PROBLEM TO SOLVE: Below are some entries; state how many of their lines include the word "memory" and give no more than that number.

[DATA FOR THE TASK Boundary: Start]

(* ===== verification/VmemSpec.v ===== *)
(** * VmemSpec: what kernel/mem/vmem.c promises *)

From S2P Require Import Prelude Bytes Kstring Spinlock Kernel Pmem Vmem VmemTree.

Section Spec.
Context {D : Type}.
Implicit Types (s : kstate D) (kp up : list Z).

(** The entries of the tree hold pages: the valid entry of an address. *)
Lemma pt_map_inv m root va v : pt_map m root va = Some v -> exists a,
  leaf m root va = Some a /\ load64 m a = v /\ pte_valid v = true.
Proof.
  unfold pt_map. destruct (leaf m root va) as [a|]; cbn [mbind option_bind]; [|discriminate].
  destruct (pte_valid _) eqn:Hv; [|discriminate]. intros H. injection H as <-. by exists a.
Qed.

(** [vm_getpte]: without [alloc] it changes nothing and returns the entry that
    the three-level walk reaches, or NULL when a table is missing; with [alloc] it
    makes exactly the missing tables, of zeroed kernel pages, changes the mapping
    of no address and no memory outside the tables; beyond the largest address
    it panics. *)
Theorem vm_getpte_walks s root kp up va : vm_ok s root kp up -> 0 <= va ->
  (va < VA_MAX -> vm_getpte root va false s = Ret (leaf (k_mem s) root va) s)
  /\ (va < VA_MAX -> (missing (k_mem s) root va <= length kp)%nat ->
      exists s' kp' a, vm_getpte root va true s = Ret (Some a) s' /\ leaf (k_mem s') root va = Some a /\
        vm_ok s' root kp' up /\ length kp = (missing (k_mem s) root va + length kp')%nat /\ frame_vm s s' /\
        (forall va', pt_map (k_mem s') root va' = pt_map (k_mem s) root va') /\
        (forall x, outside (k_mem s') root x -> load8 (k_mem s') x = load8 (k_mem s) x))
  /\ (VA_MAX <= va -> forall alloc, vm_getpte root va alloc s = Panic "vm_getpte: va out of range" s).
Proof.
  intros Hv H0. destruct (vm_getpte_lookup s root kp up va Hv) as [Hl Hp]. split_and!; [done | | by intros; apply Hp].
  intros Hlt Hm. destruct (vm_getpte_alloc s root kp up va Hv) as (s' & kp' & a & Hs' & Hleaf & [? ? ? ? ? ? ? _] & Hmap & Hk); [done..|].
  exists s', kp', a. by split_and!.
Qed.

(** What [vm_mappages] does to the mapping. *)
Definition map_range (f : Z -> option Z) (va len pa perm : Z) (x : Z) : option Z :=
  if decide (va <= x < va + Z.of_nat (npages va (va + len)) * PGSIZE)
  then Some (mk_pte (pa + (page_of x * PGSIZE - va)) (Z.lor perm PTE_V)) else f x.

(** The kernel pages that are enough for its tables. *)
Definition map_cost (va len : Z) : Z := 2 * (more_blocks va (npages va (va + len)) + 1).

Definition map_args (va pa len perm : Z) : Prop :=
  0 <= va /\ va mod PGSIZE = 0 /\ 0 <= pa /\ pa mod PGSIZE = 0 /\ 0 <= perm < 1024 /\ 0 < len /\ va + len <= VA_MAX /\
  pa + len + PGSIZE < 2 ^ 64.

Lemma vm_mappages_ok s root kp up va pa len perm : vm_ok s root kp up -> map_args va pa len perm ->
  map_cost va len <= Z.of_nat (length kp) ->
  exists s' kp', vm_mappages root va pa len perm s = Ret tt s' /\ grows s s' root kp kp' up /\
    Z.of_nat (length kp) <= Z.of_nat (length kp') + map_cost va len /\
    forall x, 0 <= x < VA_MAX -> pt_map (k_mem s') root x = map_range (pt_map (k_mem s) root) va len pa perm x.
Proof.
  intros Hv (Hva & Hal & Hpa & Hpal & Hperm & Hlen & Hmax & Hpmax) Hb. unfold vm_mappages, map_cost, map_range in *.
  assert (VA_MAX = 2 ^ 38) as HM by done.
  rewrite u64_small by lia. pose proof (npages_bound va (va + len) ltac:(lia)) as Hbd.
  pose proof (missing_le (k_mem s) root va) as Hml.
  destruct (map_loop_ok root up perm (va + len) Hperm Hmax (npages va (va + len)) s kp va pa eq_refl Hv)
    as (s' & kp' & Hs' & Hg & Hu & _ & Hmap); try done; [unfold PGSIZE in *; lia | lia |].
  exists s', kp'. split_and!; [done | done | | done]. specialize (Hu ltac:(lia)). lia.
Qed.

[DATA FOR THE TASK Boundary: End]
[DATA FOR THE TASK Boundary: Start]

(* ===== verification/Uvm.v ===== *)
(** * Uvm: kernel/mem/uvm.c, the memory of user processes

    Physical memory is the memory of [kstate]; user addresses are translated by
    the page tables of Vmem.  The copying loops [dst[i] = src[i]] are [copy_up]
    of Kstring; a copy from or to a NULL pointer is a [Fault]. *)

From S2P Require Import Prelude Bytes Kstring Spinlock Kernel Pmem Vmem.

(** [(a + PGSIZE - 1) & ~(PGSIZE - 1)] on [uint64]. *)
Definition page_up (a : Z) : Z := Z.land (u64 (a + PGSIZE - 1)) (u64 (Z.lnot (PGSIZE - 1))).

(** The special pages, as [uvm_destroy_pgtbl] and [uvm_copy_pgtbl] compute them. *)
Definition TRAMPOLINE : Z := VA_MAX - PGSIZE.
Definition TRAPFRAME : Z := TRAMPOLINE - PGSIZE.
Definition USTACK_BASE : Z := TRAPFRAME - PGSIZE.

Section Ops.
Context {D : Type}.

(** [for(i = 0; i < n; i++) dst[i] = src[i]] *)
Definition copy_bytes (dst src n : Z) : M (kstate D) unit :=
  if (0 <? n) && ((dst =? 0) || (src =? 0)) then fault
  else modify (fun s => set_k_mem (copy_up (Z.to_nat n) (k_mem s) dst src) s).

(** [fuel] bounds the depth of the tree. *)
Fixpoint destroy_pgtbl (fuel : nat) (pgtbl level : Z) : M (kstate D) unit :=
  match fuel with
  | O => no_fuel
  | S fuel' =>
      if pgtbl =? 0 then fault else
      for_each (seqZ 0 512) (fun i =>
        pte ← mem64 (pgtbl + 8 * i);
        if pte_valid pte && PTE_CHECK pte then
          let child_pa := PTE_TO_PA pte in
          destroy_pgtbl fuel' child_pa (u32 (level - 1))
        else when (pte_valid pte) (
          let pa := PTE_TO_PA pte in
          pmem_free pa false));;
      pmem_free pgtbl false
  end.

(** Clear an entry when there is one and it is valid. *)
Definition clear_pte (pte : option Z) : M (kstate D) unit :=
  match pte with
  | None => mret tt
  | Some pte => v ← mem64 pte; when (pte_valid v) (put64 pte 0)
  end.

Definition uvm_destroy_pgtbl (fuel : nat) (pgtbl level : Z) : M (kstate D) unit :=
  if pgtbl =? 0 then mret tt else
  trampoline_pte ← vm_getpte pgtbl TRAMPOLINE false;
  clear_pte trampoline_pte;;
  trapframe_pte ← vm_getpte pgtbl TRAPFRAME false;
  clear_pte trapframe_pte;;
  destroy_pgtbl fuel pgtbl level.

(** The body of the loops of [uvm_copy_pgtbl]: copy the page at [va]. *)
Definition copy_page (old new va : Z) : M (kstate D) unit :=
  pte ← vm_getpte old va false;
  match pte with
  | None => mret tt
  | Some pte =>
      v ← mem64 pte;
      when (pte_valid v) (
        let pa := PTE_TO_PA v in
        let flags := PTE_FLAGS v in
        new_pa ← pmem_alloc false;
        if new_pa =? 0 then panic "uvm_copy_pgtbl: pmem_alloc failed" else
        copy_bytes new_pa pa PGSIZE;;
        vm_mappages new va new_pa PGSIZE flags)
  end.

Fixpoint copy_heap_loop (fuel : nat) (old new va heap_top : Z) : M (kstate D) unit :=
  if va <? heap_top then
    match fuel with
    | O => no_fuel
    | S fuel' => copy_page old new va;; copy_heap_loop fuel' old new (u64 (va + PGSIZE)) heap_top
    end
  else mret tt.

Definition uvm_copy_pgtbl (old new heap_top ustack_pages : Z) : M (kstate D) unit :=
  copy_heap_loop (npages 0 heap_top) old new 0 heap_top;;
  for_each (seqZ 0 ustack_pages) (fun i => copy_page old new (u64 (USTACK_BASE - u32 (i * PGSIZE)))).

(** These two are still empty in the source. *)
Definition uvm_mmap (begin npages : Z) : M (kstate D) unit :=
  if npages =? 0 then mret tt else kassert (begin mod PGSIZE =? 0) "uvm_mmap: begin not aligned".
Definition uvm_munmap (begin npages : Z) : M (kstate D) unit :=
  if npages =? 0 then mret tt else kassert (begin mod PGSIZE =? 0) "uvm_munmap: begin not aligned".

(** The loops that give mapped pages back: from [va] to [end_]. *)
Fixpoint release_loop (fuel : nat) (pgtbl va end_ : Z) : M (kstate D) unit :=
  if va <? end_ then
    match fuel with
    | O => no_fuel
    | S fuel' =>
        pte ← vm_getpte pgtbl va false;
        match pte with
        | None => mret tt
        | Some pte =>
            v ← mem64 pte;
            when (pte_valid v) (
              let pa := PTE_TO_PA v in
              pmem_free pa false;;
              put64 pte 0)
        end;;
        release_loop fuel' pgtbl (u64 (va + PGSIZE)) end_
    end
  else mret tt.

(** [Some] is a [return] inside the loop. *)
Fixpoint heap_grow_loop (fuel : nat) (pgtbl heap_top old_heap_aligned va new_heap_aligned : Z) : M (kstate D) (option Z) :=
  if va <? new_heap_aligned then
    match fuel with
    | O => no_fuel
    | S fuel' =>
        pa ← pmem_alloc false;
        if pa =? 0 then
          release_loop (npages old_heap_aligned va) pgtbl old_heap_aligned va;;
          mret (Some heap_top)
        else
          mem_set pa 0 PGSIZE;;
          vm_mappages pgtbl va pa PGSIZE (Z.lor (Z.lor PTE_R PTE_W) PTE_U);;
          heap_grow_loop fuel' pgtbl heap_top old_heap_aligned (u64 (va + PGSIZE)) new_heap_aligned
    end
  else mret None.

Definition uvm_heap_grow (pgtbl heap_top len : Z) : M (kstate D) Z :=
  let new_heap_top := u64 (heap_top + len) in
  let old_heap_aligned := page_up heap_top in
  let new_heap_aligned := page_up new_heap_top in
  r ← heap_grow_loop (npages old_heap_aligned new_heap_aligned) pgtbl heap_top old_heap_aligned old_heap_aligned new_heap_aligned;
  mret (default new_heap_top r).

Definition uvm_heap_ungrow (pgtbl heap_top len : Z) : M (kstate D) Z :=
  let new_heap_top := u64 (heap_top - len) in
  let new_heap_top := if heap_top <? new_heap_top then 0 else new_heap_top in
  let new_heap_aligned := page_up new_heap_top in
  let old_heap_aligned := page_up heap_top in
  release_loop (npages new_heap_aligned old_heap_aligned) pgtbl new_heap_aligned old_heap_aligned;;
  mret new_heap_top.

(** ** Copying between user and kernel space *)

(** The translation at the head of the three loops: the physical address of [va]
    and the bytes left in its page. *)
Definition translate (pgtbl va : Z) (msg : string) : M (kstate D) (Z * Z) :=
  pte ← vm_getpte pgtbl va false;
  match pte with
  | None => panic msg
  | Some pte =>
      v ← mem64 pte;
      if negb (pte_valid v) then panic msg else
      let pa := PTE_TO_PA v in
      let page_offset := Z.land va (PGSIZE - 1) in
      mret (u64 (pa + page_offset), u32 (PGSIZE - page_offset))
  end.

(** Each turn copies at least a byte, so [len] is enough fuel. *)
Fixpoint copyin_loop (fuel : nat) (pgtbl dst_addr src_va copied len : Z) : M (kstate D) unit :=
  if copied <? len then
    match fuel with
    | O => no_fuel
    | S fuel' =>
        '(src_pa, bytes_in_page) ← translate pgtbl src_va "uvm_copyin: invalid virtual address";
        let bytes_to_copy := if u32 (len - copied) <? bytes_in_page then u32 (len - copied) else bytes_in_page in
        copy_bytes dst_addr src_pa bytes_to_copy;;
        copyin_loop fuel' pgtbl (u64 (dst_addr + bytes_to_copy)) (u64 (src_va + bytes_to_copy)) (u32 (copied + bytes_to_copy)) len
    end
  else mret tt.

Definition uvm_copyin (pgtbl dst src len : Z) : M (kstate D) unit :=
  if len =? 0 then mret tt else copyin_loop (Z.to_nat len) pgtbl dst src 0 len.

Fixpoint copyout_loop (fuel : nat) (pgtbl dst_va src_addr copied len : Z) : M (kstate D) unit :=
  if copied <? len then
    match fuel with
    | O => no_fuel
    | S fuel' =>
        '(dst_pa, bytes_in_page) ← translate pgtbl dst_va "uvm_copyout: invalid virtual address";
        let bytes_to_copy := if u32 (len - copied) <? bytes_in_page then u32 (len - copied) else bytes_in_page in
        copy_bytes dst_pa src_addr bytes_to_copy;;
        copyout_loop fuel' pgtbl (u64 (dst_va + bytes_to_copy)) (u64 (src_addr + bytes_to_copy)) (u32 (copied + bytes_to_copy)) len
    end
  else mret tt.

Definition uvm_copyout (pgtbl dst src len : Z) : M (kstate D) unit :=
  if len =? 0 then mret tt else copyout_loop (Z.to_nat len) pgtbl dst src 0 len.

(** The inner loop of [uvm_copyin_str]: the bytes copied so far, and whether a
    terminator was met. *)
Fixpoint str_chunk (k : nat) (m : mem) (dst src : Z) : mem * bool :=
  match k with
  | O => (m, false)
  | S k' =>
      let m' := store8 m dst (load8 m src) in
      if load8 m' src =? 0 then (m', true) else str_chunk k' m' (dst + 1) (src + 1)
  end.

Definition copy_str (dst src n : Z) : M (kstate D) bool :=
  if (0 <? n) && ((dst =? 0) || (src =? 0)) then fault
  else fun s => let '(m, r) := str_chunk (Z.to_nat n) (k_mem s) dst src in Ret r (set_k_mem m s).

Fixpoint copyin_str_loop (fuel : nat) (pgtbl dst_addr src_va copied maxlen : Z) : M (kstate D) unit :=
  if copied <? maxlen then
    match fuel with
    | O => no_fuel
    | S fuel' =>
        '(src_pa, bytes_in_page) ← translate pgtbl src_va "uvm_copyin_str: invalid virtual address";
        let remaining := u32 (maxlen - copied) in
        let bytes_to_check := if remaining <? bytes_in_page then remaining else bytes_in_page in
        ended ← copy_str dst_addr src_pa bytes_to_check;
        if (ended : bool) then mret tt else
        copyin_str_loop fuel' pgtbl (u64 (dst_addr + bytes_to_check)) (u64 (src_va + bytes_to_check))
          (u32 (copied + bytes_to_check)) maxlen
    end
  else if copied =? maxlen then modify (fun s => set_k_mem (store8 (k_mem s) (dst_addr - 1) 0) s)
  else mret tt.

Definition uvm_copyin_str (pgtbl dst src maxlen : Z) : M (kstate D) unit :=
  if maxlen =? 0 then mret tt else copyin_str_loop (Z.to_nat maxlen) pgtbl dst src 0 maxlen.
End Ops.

[DATA FOR THE TASK Boundary: End]

RESPONSE TO THIS EXERCISE: 3